Bo  magari c'è qualche legame con Haixia capital managment?


----------



## krull (18 Novembre 2017)

sballotello ha scritto:


> seriamente, la risposta alla tua domanda è un po come uno tzunami: porta via tutto, almeno per quanto mi riguarda. Che caspita ci fa uno degli uomini più potenti della Cina nel CDA del Milan? sta scorporando? vende roba contraffatta? Comanda?



Sei tremendamente male informato. All' interno del CDA Lu Bo conta come il 2 di picche. Esattamente come Fassone, come Xu Renshuo e come lo stesso Yonghong Li e come Han Li (che poi chi **** è questo qua?). Non figura come azionista del milan Lu Bo e nemmeno Haixia, ficcatevelo in testa. E nemmeno Huarong col suo ruggito esiste nell' organigramma o negli investitori. Vi siete costruiti un castello in aria senza fondamenta.


----------



## Aron (18 Novembre 2017)

corvorossonero ha scritto:


> dubito arriverà..... Comunque a questo punto l'attacco è ormai totale, ben presto ci saranno ribaltoni mi sa.



Non ritengo casuale l'organizzazione dell'intervista di Fassone concessa ai tifosi. Era al corrente che le acque si sarebbero agitate.
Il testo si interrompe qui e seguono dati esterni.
(* ===== verification/Sdk.v ===== *)
(** * smdb-sdk: the client library

    Models [crates/smdb-sdk/src]: the configuration and its builder
    ([config.rs]), the connection with its handshake, its table of pending
    requests and its reader task ([connection.rs]), and the methods of the client
    with the retry of connects ([client.rs]).

    A connection is the record [Connection]; a oneshot channel is an entry of
    [cn_waiters] with the request it belongs to, a sender is the index of its
    entry. [send_request] is split where it waits for a lock or the answer:
    [register_request] and [write_request] are its two critical sections,
    [await_response] is what the caller sees when it is polled; between them
    other callers and the reader task run ([route_frame], [reader_exit]). *)
From S2P Require Import Prelude Core Redb Storage Channel Engine Frame Messages Wire.
From Stdlib Require Import Strings.Byte.

(** ** Errors and configuration *)

Inductive SdkError : Type :=
| ConnectionFailed (msg : string)
| AuthFailed (msg : string)
| Timeout
| Rejected (code message : string) (current_state : option string) (version : option N)
| SdkProto (e : ProtoError)
| SdkIo (msg : string)
| Disconnected
| SdkInternal (msg : string).

(** Durations are milliseconds. *)
Record ClientConfig : Type := {
  cc_addr : string;
  cc_token : string;
  cc_tls : bool;
  cc_pool_size : N;
  cc_connect_timeout : N;
  cc_request_timeout : N;
  cc_max_retries : N;
}.

Definition ClientConfig_default : ClientConfig :=
  {| cc_addr := "localhost:7632"; cc_token := EmptyString; cc_tls := false; cc_pool_size := 8;
     cc_connect_timeout := 5000; cc_request_timeout := 30000; cc_max_retries := 3 |}.

(** The builder wraps the configuration. *)
Module ClientBuilder.

Definition new (addr : string) : ClientConfig :=
  let d := ClientConfig_default in
  {| cc_addr := addr; cc_token := cc_token d; cc_tls := cc_tls d; cc_pool_size := cc_pool_size d;
     cc_connect_timeout := cc_connect_timeout d; cc_request_timeout := cc_request_timeout d;
     cc_max_retries := cc_max_retries d |}.
Definition token (x : string) (c : ClientConfig) : ClientConfig :=
  {| cc_addr := cc_addr c; cc_token := x; cc_tls := cc_tls c; cc_pool_size := cc_pool_size c;
     cc_connect_timeout := cc_connect_timeout c; cc_request_timeout := cc_request_timeout c;
     cc_max_retries := cc_max_retries c |}.
Definition tls (x : bool) (c : ClientConfig) : ClientConfig :=
  {| cc_addr := cc_addr c; cc_token := cc_token c; cc_tls := x; cc_pool_size := cc_pool_size c;
     cc_connect_timeout := cc_connect_timeout c; cc_request_timeout := cc_request_timeout c;
     cc_max_retries := cc_max_retries c |}.
Definition pool_size (x : N) (c : ClientConfig) : ClientConfig :=
  {| cc_addr := cc_addr c; cc_token := cc_token c; cc_tls := cc_tls c; cc_pool_size := x;
     cc_connect_timeout := cc_connect_timeout c; cc_request_timeout := cc_request_timeout c;
     cc_max_retries := cc_max_retries c |}.
Definition connect_timeout (x : N) (c : ClientConfig) : ClientConfig :=
  {| cc_addr := cc_addr c; cc_token := cc_token c; cc_tls := cc_tls c;
     cc_pool_size := cc_pool_size c; cc_connect_timeout := x;
     cc_request_timeout := cc_request_timeout c; cc_max_retries := cc_max_retries c |}.
Definition request_timeout (x : N) (c : ClientConfig) : ClientConfig :=
  {| cc_addr := cc_addr c; cc_token := cc_token c; cc_tls := cc_tls c;
     cc_pool_size := cc_pool_size c; cc_connect_timeout := cc_connect_timeout c;
     cc_request_timeout := x; cc_max_retries := cc_max_retries c |}.
Definition max_retries (x : N) (c : ClientConfig) : ClientConfig :=
  {| cc_addr := cc_addr c; cc_token := cc_token c; cc_tls := cc_tls c;
     cc_pool_size := cc_pool_size c; cc_connect_timeout := cc_connect_timeout c;
     cc_request_timeout := cc_request_timeout c; cc_max_retries := x |}.

End ClientBuilder.

(** ** Serialisation the client uses *)

(** [rmp_serde::from_slice::<WithRequestId>]: the field [request_id] of an encoded
    map, other fields ignored, an error when the field is missing. *)
Class RequestIdCodec : Type := request_id_from_slice : bytes → Res N string.

Class RequestIdOk {WC : WireCodecs} (RI : RequestIdCodec) : Prop := {
  request_id_result (m : ResultMessage) b :
    to_vec m = Ok b → request_id_from_slice b = Ok (rs_request_id m);
  request_id_rejection (m : RejectionMessage) b :
    to_vec m = Ok b → request_id_from_slice b = Ok (rj_request_id m);
  request_id_error (m : ErrorMessage) b :
    to_vec m = Ok b → ∃ e, request_id_from_slice b = Err e;
}.

(** [serde_json::from_value]. *)
Class FromJson (A : Type) : Type := from_value : Value → Res A string.

(** What [to_value] gives is read back. *)
Class JsonOk (A : Type) {TJ : ToJson A} {FJ : FromJson A} : Prop :=
  from_to_value x v : to_value x = Ok v → from_value v = Ok x.

(** A derived [Deserialize] refuses an object without a required field. *)
Class RequiresField (A : Type) {FJ : FromJson A} (field : string) : Prop :=
  missing_field m : field ∉ m.*1 → ∃ e, from_value (VObject m) = Err e.

(** [{:?}] of a duration. *)
Class SdkEnv : Type := show_duration : N → string.

(** ** The connection *)

(** A oneshot channel: waiting, holding the frame sent, its sender dropped, or
    its receiver dropped. *)
Inductive Oneshot : Type :=
| Waiting
| Received (f : Frame)
| Closed
| Abandoned.

Section sdk.
Context {MP : Mpsc ChangeRecord} {WC : WireCodecs} {FS : FrameSink}.
Context {RI : RequestIdCodec} {SN : SdkEnv}.

Record Connection : Type := {
  cn_writer : sink;
  cn_next_request_id : N;
  cn_pending : gmap N nat;
  cn_subscriptions : gmap string nat;
  cn_dead : bool;
  cn_waiters : list (N * Oneshot);
  cn_channels : list (chan ChangeRecord);
}.

Definition connection_new (writer : sink) : Connection :=
  {| cn_writer := writer; cn_next_request_id := 1; cn_pending := ∅; cn_subscriptions := ∅;
     cn_dead := false; cn_waiters := []; cn_channels := [] |}.

Definition set_writer (c : Connection) w : Connection :=
  {| cn_writer := w; cn_next_request_id := cn_next_request_id c; cn_pending := cn_pending c;
     cn_subscriptions := cn_subscriptions c; cn_dead := cn_dead c; cn_waiters := cn_waiters c;
     cn_channels := cn_channels c |}.
Definition set_pending (c : Connection) p ws : Connection :=
  {| cn_writer := cn_writer c; cn_next_request_id := cn_next_request_id c; cn_pending := p;
     cn_subscriptions := cn_subscriptions c; cn_dead := cn_dead c; cn_waiters := ws;
     cn_channels := cn_channels c |}.
Definition set_subscriptions (c : Connection) m cs : Connection :=
  {| cn_writer := cn_writer c; cn_next_request_id := cn_next_request_id c;
     cn_pending := cn_pending c; cn_subscriptions := m; cn_dead := cn_dead c;
     cn_waiters := cn_waiters c; cn_channels := cs |}.

(** What an oneshot becomes when its sender is dropped, when a frame is sent to
    it, and when its receiver is dropped. *)
Definition on_drop (o : Oneshot) : Oneshot := match o with Waiting => Closed | _ => o end.
Definition on_send (f : Frame) (o : Oneshot) : Oneshot :=
  match o with Waiting => Received f | _ => o end.
Definition update_waiter (g : Oneshot → Oneshot) (i : nat) (ws : list (N * Oneshot))
    : list (N * Oneshot) := alter (λ w, (w.1, g w.2)) i ws.

(** *** The handshake *)

(** What the client sees of the connection: a frame or an error of the stream, or
    the deadline. The end of the list is the end of the stream. *)
Inductive Event : Type :=
| Arrived (r : Res Frame ProtoError)
| Elapsed.

Definition error_text (default_message : string) (frame : Frame) : string :=
  match decode_message (A := ErrorMessage) frame with
  | Ok m => em_message m
  | Err _ => default_message
  end.

Fixpoint await_ready (got_auth_ok got_ready : bool) (events : list Event)
    : Res (list Event) SdkError :=
  if got_auth_ok && got_ready then Ok events
  else
    match events with
    | [] => Err (ConnectionFailed "server closed connection during handshake")
    | Elapsed :: _ => Err (ConnectionFailed "handshake timeout")
    | Arrived (Err e) :: _ => Err (ConnectionFailed (show_proto e))
    | Arrived (Ok frame) :: rest =>
        match tag frame with
        | TAuthOk => await_ready true got_ready rest
        | TAuthError => Err (AuthFailed (error_text "auth error" frame))
        | TReady => await_ready got_auth_ok true rest
        | TError => Err (ConnectionFailed (error_text "server error" frame))
        | _ => await_ready got_auth_ok got_ready rest
        end
    end.

(** The outcome of the TCP connect: the deadline, an error, or a write half. *)
Inductive Tcp : Type :=
| TcpElapsed
| TcpError (why : string)
| TcpConnected (s : sink).

(** Write the two opening frames. *)
Definition send_opening (config : ClientConfig) (s : sink) : Res sink SdkError :=
  match encode_message TStartup
          {| su_protocol_version := PROTOCOL_VERSION; su_capabilities := ["subscribe"; "history"] |} with
  | Err e => Err (SdkProto e)
  | Ok frame =>
    match sink_send s frame with
    | (Err e, _) => Err (ConnectionFailed (show_proto e))
    | (Ok _, s) =>
      match encode_message TAuth {| au_token := cc_token config |} with
      | Err e => Err (SdkProto e)
      | Ok auth_frame =>
        match sink_send s auth_frame with
        | (Err e, _) => Err (ConnectionFailed (show_proto e))
        | (Ok _, s) => Ok s
        end
      end
    end
  end.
Al tempo stesso, chi ha agitato le acque sa che poteva farlo più liberamente rispetto a prima...


----------



## sballotello (18 Novembre 2017)

krull ha scritto:


> Sei tremendamente male informato. All' interno del CDA Lu Bo conta come il 2 di picche. Esattamente come Fassone, come Xu Renshuo e come lo stesso Yonghong Li e come Han Li (che poi chi **** è questo qua?). Non figura come azionista del milan Lu Bo e nemmeno Haixia, ficcatevelo in testa. E nemmeno Huarong col suo ruggito esiste nell' organigramma o negli investitori. Vi siete costruiti un castello in aria senza fondamenta.



e secondo te Lu Bo, di cui conosciamo tutto, possiamo dire che sia venuto a farsi fare le pernacchie in italia?


----------



## vanbasten (18 Novembre 2017)

sballotello ha scritto:


> e secondo te Lu Bo, di cui conosciamo tutto, possiamo dire che sia venuto a fare fare le pernacchie in italia?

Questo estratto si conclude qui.